Every time a custodial parent moves to a distant location, the ability of the non-custodial parent to exercise visitation rights is adversely affected. Winer v. Winer, 241 N.J. Super. 510, 520-521 (App. Div. 1990). However, that fact alone may not be contrary to the best interest of the child, so long as an alternate visitation schedule can be created that continues and preserves the relationship between the child and the non-custodial parent. Balancing the effects on a child with the rights of the parents, the judge should require alternative visitation schedules from both parties and suggest other possible schedules in an attempt to minimize the adverse effect that the move will have on the visitation rights of the non-custodial parent. Levine, supra, 152 N.J. at 441.

Here, the judge merely stated the obvious conclusions that defendant's relationship will be substantially altered by the move, without exploring whether different visitation plans could be devised to accommodate and preserve the relationship the child has with her father and her extended family. In weighing the evidence, the judge failed to consider and make findings concerning the relationship that Katherine has with her mother and whether the evidence showed that the move would result in improvements in housing and schooling. The judge should have determined whether Katherine would benefit from the move by making findings of fact concerning plaintiff's testimony respecting her added job stability and the increased time she would have available to be with Katherine.
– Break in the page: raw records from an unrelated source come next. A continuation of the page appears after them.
(* ===== verification/ReachabilityReindex.v ===== *)
(** * Reindexing of reachability intervals

    Model of consensus/src/processes/reachability/reindex.rs
    ([ReindexOperationContext] and its methods) and of tree.rs
    ([add_tree_block], [find_next_reindex_root], [try_advancing_reindex_root]),
    generic in the store.

    Every loop of the source that is not over a finite collection takes its
    iterations from [fuel]; running out is the distinct outcome [OutOfFuel]. *)

From Stdlib Require Import ZArith Lia Bool.
From stdpp Require Import base gmap numbers list sorting.
From S2P Require Import Prelude Interval ReachabilityStore ReachabilityQueries.

#[local] Open Scope Z_scope.

(** [split_children]: the children before and after the pivot. *)
Definition split_children (children : list Hash) (pivot : Hash) : rresult (list Hash * list Hash) :=
  match list_find (fun c => c = pivot) children with
  | Some (index, _) => Ok (take index children, drop (index + 1) children)
  | None => Err DataInconsistency
  end.

(** [split_exponential]'s operations on intervals, as passed to
    [apply_interval_op]. *)
Abbreviation interval_op := (Interval -> Z -> rresult Interval).

Record ReindexCtx (S : Type) := mk_ctx {
  ctx_store : S;
  ctx_sizes : gmap N Z;
  ctx_slack : Z
}.
Arguments mk_ctx {S}.
Arguments ctx_store {S}.
Arguments ctx_sizes {S}.
Arguments ctx_slack {S}.

Section Reindex.
Context {S : Type} `{ReachabilityStore S}.

Definition ctx_new (store : S) (depth slack : Z) : ReindexCtx S := mk_ctx store ∅ slack.

Definition ctx_with_store (c : ReindexCtx S) (st : S) : ReindexCtx S :=
  mk_ctx st (ctx_sizes c) (ctx_slack c).
Definition ctx_set_size (c : ReindexCtx S) (h : Hash) (n : Z) : ReindexCtx S :=
  mk_ctx (ctx_store c) (<[h := n]> (ctx_sizes c)) (ctx_slack c).

(** [self.subtree_sizes[&h]]: indexing panics on a missing key. *)
Definition ctx_size_of (c : ReindexCtx S) (h : Hash) : rresult Z := unwrap (ctx_sizes c !! h).

Variable fuel : nat.

(** *** [count_subtrees] *)

(** The inner [while current != block] loop that pushes sizes up. *)
Fixpoint push_up (n : nat) (c : ReindexCtx S) (counts : gmap N Z) (block current : Hash) :
    rresult (ReindexCtx S * gmap N Z) :=
  match n with
  | O => OutOfFuel
  | Datatypes.S n' =>
      if decide (current = block) then Ok (c, counts) else
      let! current := get_parent (ctx_store c) current in
      let count := default 0 (counts !! current) in
      let! children := get_children (ctx_store c) current in
      let! count := add64 count 1 in
      let counts := <[current := count]> counts in
      if count <? Z.of_nat (length children) then Ok (c, counts) else
      let! sizes := mapM_out (ctx_size_of c) children in
      let! subtree_sum := sum64 sizes in
      let! subtree_size := add64 subtree_sum 1 in
      push_up n' (ctx_set_size c current subtree_size) counts block current
  end.

(** The outer [while let Some(mut current) = queue.pop_front()] loop. *)
Fixpoint count_loop (n : nat) (c : ReindexCtx S) (counts : gmap N Z) (block : Hash)
    (queue : list Hash) : rresult (ReindexCtx S) :=
  match queue with
  | [] => Ok c
  | current :: queue' =>
      match n with
      | O => OutOfFuel
      | Datatypes.S n' =>
          let! children := get_children (ctx_store c) current in
          match children, ctx_sizes c !! current with
          | [], _ =>
              let! ' (c', counts') :=
                push_up fuel (ctx_set_size c current 1) counts block current in
              count_loop n' c' counts' block queue'
          | _, None => count_loop n' c counts block (queue' ++ children)
          | _, Some _ =>
              let! ' (c', counts') := push_up fuel c counts block current in
              count_loop n' c' counts' block queue'
          end
      end
  end.

Definition count_subtrees (c : ReindexCtx S) (block : Hash) : rresult (ReindexCtx S) :=
  match ctx_sizes c !! block with
  | Some _ => Ok c
  | None => count_loop fuel c ∅ block [block]
  end.

(** *** [propagate_interval] *)

Definition set_intervals (st : S) (l : list (Hash * Interval)) : rresult S :=
  foldM_out (fun st '(h, i) => set_interval st h i) st l.

Fixpoint propagate_loop (n : nat) (c : ReindexCtx S) (queue : list Hash) : rresult (ReindexCtx S) :=
  match queue with
  | [] => Ok c
  | current :: queue' =>
      match n with
      | O => OutOfFuel
      | Datatypes.S n' =>
          let! children := get_children (ctx_store c) current in
          match children with
          | [] => propagate_loop n' c queue'
          | _ =>
              let! sizes := mapM_out (ctx_size_of c) children in
              let! interval := interval_children_capacity (ctx_store c) current in
              let! intervals := interval_split_exponential interval sizes in
              let! st := set_intervals (ctx_store c) (zip children intervals) in
              propagate_loop n' (ctx_with_store c st) (queue' ++ children)
          end
      end
  end.

Definition propagate_interval (c : ReindexCtx S) (block : Hash) : rresult (ReindexCtx S) :=
  let! c := count_subtrees c block in
  propagate_loop fuel c [block].

(** *** Interval operations on one block *)

Definition apply_interval_op (c : ReindexCtx S) (block : Hash) (offset : Z) (op : interval_op) :
    rresult (ReindexCtx S) :=
  let! i := get_interval (ctx_store c) block in
  let! i' := op i offset in
  let! st := set_interval (ctx_store c) block i' in
  Ok (ctx_with_store c st).

Definition apply_interval_op_and_propagate (c : ReindexCtx S) (block : Hash) (offset : Z)
    (op : interval_op) : rresult (ReindexCtx S) :=
  let! i := get_interval (ctx_store c) block in
  let! i' := op i offset in
  let! st := set_interval (ctx_store c) block i' in
  propagate_interval (ctx_with_store c st) block.

Fixpoint offset_siblings_loop (c : ReindexCtx S) (allocation_block : Hash) (offset : Z)
    (final_op other_op : interval_op) (siblings : list Hash) : rresult (ReindexCtx S) :=
  match siblings with
  | [] => Ok c
  | sibling :: siblings' =>
      if decide (sibling = allocation_block)
      then apply_interval_op_and_propagate c allocation_block offset final_op
      else
        let! c' := apply_interval_op_and_propagate c sibling offset other_op in
        offset_siblings_loop c' allocation_block offset final_op other_op siblings'
  end.

Definition offset_siblings_before (c : ReindexCtx S) (allocation_block current : Hash) (offset : Z) :
    rresult (ReindexCtx S) :=
  let! parent := get_parent (ctx_store c) current in
  let! children := get_children (ctx_store c) parent in
  let! ' (siblings_before, _) := split_children children current in
  offset_siblings_loop c allocation_block offset interval_increase_end interval_increase
    (reverse siblings_before).

Definition offset_siblings_after (c : ReindexCtx S) (allocation_block current : Hash) (offset : Z) :
    rresult (ReindexCtx S) :=
  let! parent := get_parent (ctx_store c) current in
  let! children := get_children (ctx_store c) parent in
  let! ' (_, siblings_after) := split_children children current in
  offset_siblings_loop c allocation_block offset interval_decrease_start interval_decrease
    siblings_after.

(** *** Reclaiming slack along the chain to the reindex root *)

(** The walk up of [reclaim_interval_before]; returns the block reached and the
    slack to keep on the way back. *)
Fixpoint reclaim_before_up (n : nat) (c : ReindexCtx S) (allocation_block reindex_root : Hash)
    (required_allocation slack_sum path_len : Z) (current : Hash) :
    rresult (ReindexCtx S * Hash * Z) :=
  match n with
  | O => OutOfFuel
  | Datatypes.S n' =>
      if decide (current = reindex_root) then
        let! path_slack := mul64 (ctx_slack c) path_len in
        let! total := add64 required_allocation path_slack in
        let! offset := usub total slack_sum in
        let! c := apply_interval_op_and_propagate c current offset interval_increase_start in
        let! c := offset_siblings_before c allocation_block current offset in
        Ok (c, current, ctx_slack c)
      else
        let! remaining := interval_remaining_before (ctx_store c) current in
        let! slack_before_current := interval_size remaining in
        let! slack_sum := add64 slack_sum slack_before_current in
        if required_allocation <=? slack_sum then
          let! excess := usub slack_sum required_allocation in
          let! offset := usub slack_before_current excess in
          let! c := apply_interval_op c current offset interval_increase_start in
          let! c := offset_siblings_before c allocation_block current offset in
          Ok (c, current, 0)
        else
          let! current := get_next_chain_ancestor_unchecked (ctx_store c) reindex_root current in
          let! path_len := add64 path_len 1 in
          reclaim_before_up n' c allocation_block reindex_root required_allocation slack_sum
            path_len current
  end.

(** The walk back down towards the common ancestor. *)
Fixpoint reclaim_before_down (n : nat) (c : ReindexCtx S) (allocation_block common_ancestor : Hash)
    (path_slack_alloc : Z) (current : Hash) : rresult (ReindexCtx S) :=
  match n with
  | O => OutOfFuel
  | Datatypes.S n' =>
      let! current := get_parent (ctx_store c) current in
      if decide (current = common_ancestor) then Ok c else
      let! remaining := interval_remaining_before (ctx_store c) current in
      let! slack_before_current := interval_size remaining in
      let! offset := usub slack_before_current path_slack_alloc in
      let! c := apply_interval_op c current offset interval_increase_start in
      let! c := offset_siblings_before c allocation_block current offset in
      reclaim_before_down n' c allocation_block common_ancestor path_slack_alloc current
  end.

Definition reclaim_interval_before (c : ReindexCtx S)
    (allocation_block common_ancestor chosen_child reindex_root : Hash) (required_allocation : Z) :
    rresult (ReindexCtx S) :=
  let! ' (c, current, path_slack_alloc) :=
    reclaim_before_up fuel c allocation_block reindex_root required_allocation 0 0 chosen_child in
  reclaim_before_down fuel c allocation_block common_ancestor path_slack_alloc current.

Fixpoint reclaim_after_up (n : nat) (c : ReindexCtx S) (allocation_block reindex_root : Hash)
    (required_allocation slack_sum path_len : Z) (current : Hash) :
    rresult (ReindexCtx S * Hash * Z) :=
  match n with
  | O => OutOfFuel
  | Datatypes.S n' =>
      if decide (current = reindex_root) then
        let! path_slack := mul64 (ctx_slack c) path_len in
        let! total := add64 required_allocation path_slack in
        let! offset := usub total slack_sum in
        let! c := apply_interval_op_and_propagate c current offset interval_decrease_end in
        let! c := offset_siblings_after c allocation_block current offset in
        Ok (c, current, ctx_slack c)
      else
        let! remaining := interval_remaining_after (ctx_store c) current in
        let! slack_after_current := interval_size remaining in
        let! slack_sum := add64 slack_sum slack_after_current in
        if required_allocation <=? slack_sum then
          let! excess := usub slack_sum required_allocation in
          let! offset := usub slack_after_current excess in
          let! c := apply_interval_op c current offset interval_decrease_end in
          let! c := offset_siblings_after c allocation_block current offset in
          Ok (c, current, 0)
        else
          let! current := get_next_chain_ancestor_unchecked (ctx_store c) reindex_root current in
          let! path_len := add64 path_len 1 in
          reclaim_after_up n' c allocation_block reindex_root required_allocation slack_sum
            path_len current
  end.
We believe that plaintiff's suggested use of the Internet to enhance visitation was both creative and innovative. Dismissing the suggested use of the Internet, the judge never focused on the actual alternate visitation schedule proposed by plaintiff and whether it was comparable to defendant's current schedule or inimical to the best interest of Katherine. We conclude that the judge failed to adequately consider alternative visitation plans. In reaching a determination, if the judge finds the actual visitation schedule offered by plaintiff is not sufficient, submission of alternative visitation schedules should be required in an attempt to arrive at a solution that assures the continued development of Katherine's relationship with defendant and recognizes plaintiff's right to move.

The evidence reveals that both parties are equally devoted to Katherine and have developed a close relationship despite having gone their separate ways. Their positive attitudes toward Katherine should not inhibit plaintiff's right to relocate, but instead be utilized by the judge as a foundation to support the move and, at the same time, benefit Katherine. We, therefore, reverse and remand to require (1) further proof concerning alternative visitation schedules and (2) findings of fact, after weighing all the evidence, as to whether the proposed move is inimical to the best interest of Katherine.

Reversed and remanded for further proceedings consistent with this opinion.